(Items listed in a dataset)
-----

(* ===== verification/Postcard.v ===== *)
(** Interface of the third-party [postcard] serializer the mailbox uses, and a
    concrete instance of it.

    The operations are parameters of the model; what the mailbox relies on are
    the laws: every value of its types encodes, and a value read back from its
    own encoding is the value.  [Codec]
    builds a concrete serializer with that law, used to evaluate the
    definitions on inputs. *)

From stdpp Require Import base tactics list numbers.
From Stdlib Require Import Strings.Byte.
From S2P Require Import Prelude.

(** [postcard::to_allocvec] and [postcard::from_bytes] at one type. *)
Class Postcard (A : Type) := {
  to_allocvec : A → option bytes;
  from_bytes : bytes → option A
}.

Class PostcardLaws (A : Type) `{Postcard A} : Prop := {
  postcard_total : ∀ a, ∃ b, to_allocvec a = Some b;
  postcard_roundtrip : ∀ a b, to_allocvec a = Some b → from_bytes b = Some a
}.

(** * A concrete serializer *)

(** Self-delimiting encodings. *)
Class Codec (A : Type) := {
  codec_enc : A → bytes;
  codec_dec : bytes → option (A * bytes);
  codec_law : ∀ a rest, codec_dec (codec_enc a ++ rest) = Some (a, rest)
}.

Definition codec_postcard `{Codec A} : Postcard A := {|
  to_allocvec := fun a => Some (codec_enc a);
  from_bytes := fun bs =>
    match codec_dec bs with Some (a, []) => Some a | _ => None end
|}.

Lemma codec_postcard_laws `{Codec A} : @PostcardLaws A codec_postcard.
Proof.
  split; [by eexists|]. intros a b [= <-]. cbn. pose proof (codec_law a []) as Hl. rewrite app_nil_r in Hl.
  by rewrite Hl.
Qed.

Definition take_bytes (n : nat) (bs : bytes) : option (bytes * bytes) :=
  if (n <=? length bs)%nat then Some (take n bs, drop n bs) else None.

Lemma take_bytes_app n a rest : length a = n → take_bytes n (a ++ rest) = Some (a, rest).
Proof.
  intros <-. unfold take_bytes. rewrite length_app.
  rewrite (proj2 (Nat.leb_le _ _)) by lia. by rewrite take_app_length, drop_app_length.
Qed.

#[export] Instance arr_codec {n} : Codec (arr n).
Proof.
  refine {|
    codec_enc := fun a : arr n => arr_bytes a;
    codec_dec := fun bs =>
      match take_bytes n bs with
      | Some (a, rest) => match arr_try_from n a with Some a => Some (a, rest) | None => None end
      | None => None
      end
  |}.
  intros a rest. rewrite take_bytes_app by apply arr_length. by rewrite arr_try_from_bytes.
Defined.

#[export] Instance u64_codec : Codec u64.
Proof.
  refine {|
    codec_enc := fun v : u64 => to_be_bytes 8 v;
    codec_dec := fun bs =>
      match take_bytes 8 bs with
      | Some (a, rest) => Some (as_u64 (from_be_bytes a), rest)
      | None => None
      end
  |}.
  intros v rest. rewrite take_bytes_app by apply length_to_be_bytes.
  rewrite from_to_be_bytes. change (256 ^ N.of_nat 8)%N with U64_BOUND.
  rewrite N.mod_small by apply uint_lt. by rewrite as_u64_id.
Defined.

#[export] Instance byte_codec : Codec byte.
Proof.
  refine {|
    codec_enc := fun b => [b];
    codec_dec := fun bs => match bs with b :: rest => Some (b, rest) | [] => None end
  |}.
  done.
Defined.

#[export] Instance pair_codec `{Codec A, Codec B} : Codec (A * B).
Proof.
  refine {|
    codec_enc := fun '(a, b) => codec_enc a ++ codec_enc b;
    codec_dec := fun bs =>
      match codec_dec bs with
      | Some (a, rest) =>
          match codec_dec rest with Some (b, rest) => Some ((a, b), rest) | None => None end
      | None => None
      end
  |}.
  intros [a b] rest. by rewrite <-app_assoc, codec_law, codec_law.
Defined.

#[export] Instance sum_codec `{Codec A, Codec B} : Codec (A + B).
Proof.
  refine {|
    codec_enc := fun s => match s with inl a => x00 :: codec_enc a | inr b => x01 :: codec_enc b end;
    codec_dec := fun bs =>
      match bs with
      | x00 :: bs =>
          match codec_dec bs with Some (a, rest) => Some (inl a, rest) | None => None end
      | x01 :: bs =>
          match codec_dec bs with Some (b, rest) => Some (inr b, rest) | None => None end
      | _ => None
      end
  |}.
  intros [a|b] rest; cbn [app]; by rewrite codec_law.
Defined.

#[export] Instance unit_codec : Codec unit.
Proof.
  refine {| codec_enc := fun _ => []; codec_dec := fun bs => Some (tt, bs) |}. by intros [].
Defined.

(** A byte vector: its length in eight bytes and its bytes; a vector that does
    not fit the length, which no program can build, is written byte by byte. *)
Fixpoint marked_dec (bs : bytes) : option (bytes * bytes) :=
  match bs with
  | x00 :: rest => Some ([], rest)
  | x01 :: x :: rest =>
      match marked_dec rest with Some (b, rest) => Some (x :: b, rest) | None => None end
  | _ => None
  end.

Lemma marked_dec_law b rest :
  marked_dec (concat (map (fun x => [x01; x]) b) ++ x00 :: rest) = Some (b, rest).
Proof. induction b as [|x b IH]; [done|]. cbn [map concat app marked_dec]. by rewrite IH. Qed.

#[export] Instance vec_codec : Codec bytes.
Proof.
  refine {|
    codec_enc := fun b : bytes =>
      if (len b <? U64_BOUND)%N then x00 :: to_be_bytes 8 (len b) ++ b
      else x01 :: concat (map (fun x => [x01; x]) b) ++ [x00];
    codec_dec := fun bs =>
      match bs with
      | x00 :: bs =>
          match take_bytes 8 bs with
          | Some (n, rest) => take_bytes (N.to_nat (from_be_bytes n)) rest
          | None => None
          end
      | x01 :: bs => marked_dec bs
      | _ => None
      end
  |}.
  intros b rest. destruct (N.ltb_spec (len b) U64_BOUND).
  - cbn [app]. rewrite <-app_assoc, take_bytes_app by apply length_to_be_bytes.
    rewrite from_to_be_bytes. change (256 ^ N.of_nat 8)%N with U64_BOUND.
    rewrite N.mod_small by done. unfold len. rewrite Nat2N.id. by apply take_bytes_app.
  - cbn [app]. rewrite <-app_assoc. apply marked_dec_law.
Defined.

(** A type represented by another. *)
Definition iso_codec {A B} `{Codec B} (f : A → B) (g : B → A) (Hgf : ∀ a, g (f a) = a) : Codec A.
Proof.
  refine {|
    codec_enc := fun a => codec_enc (f a);
    codec_dec := fun bs =>
      match codec_dec bs with Some (b, rest) => Some (g b, rest) | None => None end
  |}.
  intros a rest. by rewrite codec_law, Hgf.
Defined.

(** Booleans, and vectors of encoded elements: a mark before each element and
    one at the end. *)
#[export] Instance bool_codec : Codec bool :=
  iso_codec (fun b : bool => if b then inl tt else inr tt)
    (fun s : unit + unit => match s with inl _ => true | inr _ => false end)
    (fun b => match b with true => eq_refl | false => eq_refl end).

Fixpoint list_dec `{Codec A} (fuel : nat) (bs : bytes) : option (list A * bytes) :=
  match fuel, bs with
  | S fuel, x01 :: bs =>
      match codec_dec bs with
      | Some (a, rest) =>
          match list_dec fuel rest with Some (l, rest) => Some (a :: l, rest) | None => None end
      | None => None
      end
  | _, x00 :: rest => Some ([], rest)
  | _, _ => None
  end.

Definition list_enc `{Codec A} (l : list A) : bytes :=
  concat (map (fun a => x01 :: codec_enc a) l) ++ [x00].

Lemma list_dec_law `{Codec A} (l : list A) fuel rest :
  length l <= fuel → list_dec fuel (list_enc l ++ rest) = Some (l, rest).
Proof.
  unfold list_enc. revert fuel. induction l as [|a l IH]; intros fuel Hf; [by destruct fuel|].
  destruct fuel as [|fuel]; [cbn in Hf; lia|]. cbn [map concat app list_dec].
  rewrite <-!app_assoc, codec_law, app_assoc, IH; [done|]. cbn in Hf. lia.
Qed.

Lemma length_list_enc `{Codec A} (l : list A) : length l <= length (list_enc l).
Proof.
  unfold list_enc. rewrite length_app. induction l as [|a l IH]; [cbn; lia|].
  cbn [map concat length app] in *. rewrite length_app. lia.
Qed.

#[export] Instance list_codec `{Codec A} : Codec (list A).
Proof.
  refine {| codec_enc := list_enc; codec_dec := fun bs => list_dec (length bs) bs |}.
  intros l rest. apply list_dec_law. rewrite length_app. pose proof (length_list_enc l). lia.
Defined.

-----

*Problem:* Look through the data above. Each line containing the word "intros" needs to be copied.

*Answer below:*
  split; [by eexists|]. intros a b [= <-]. cbn. pose proof (codec_law a []) as Hl. rewrite app_nil_r in Hl.
  intros <-. unfold take_bytes. rewrite length_app.
  intros a rest. rewrite take_bytes_app by apply arr_length. by rewrite arr_try_from_bytes.
  intros v rest. rewrite take_bytes_app by apply length_to_be_bytes.
  intros [a b] rest. by rewrite <-app_assoc, codec_law, codec_law.
  intros [a|b] rest; cbn [app]; by rewrite codec_law.
  refine {| codec_enc := fun _ => []; codec_dec := fun bs => Some (tt, bs) |}. by intros [].
  intros b rest. destruct (N.ltb_spec (len b) U64_BOUND).
  intros a rest. by rewrite codec_law, Hgf.
  unfold list_enc. revert fuel. induction l as [|a l IH]; intros fuel Hf; [by destruct fuel|].
  intros l rest. apply list_dec_law. rewrite length_app. pose proof (length_list_enc l). lia.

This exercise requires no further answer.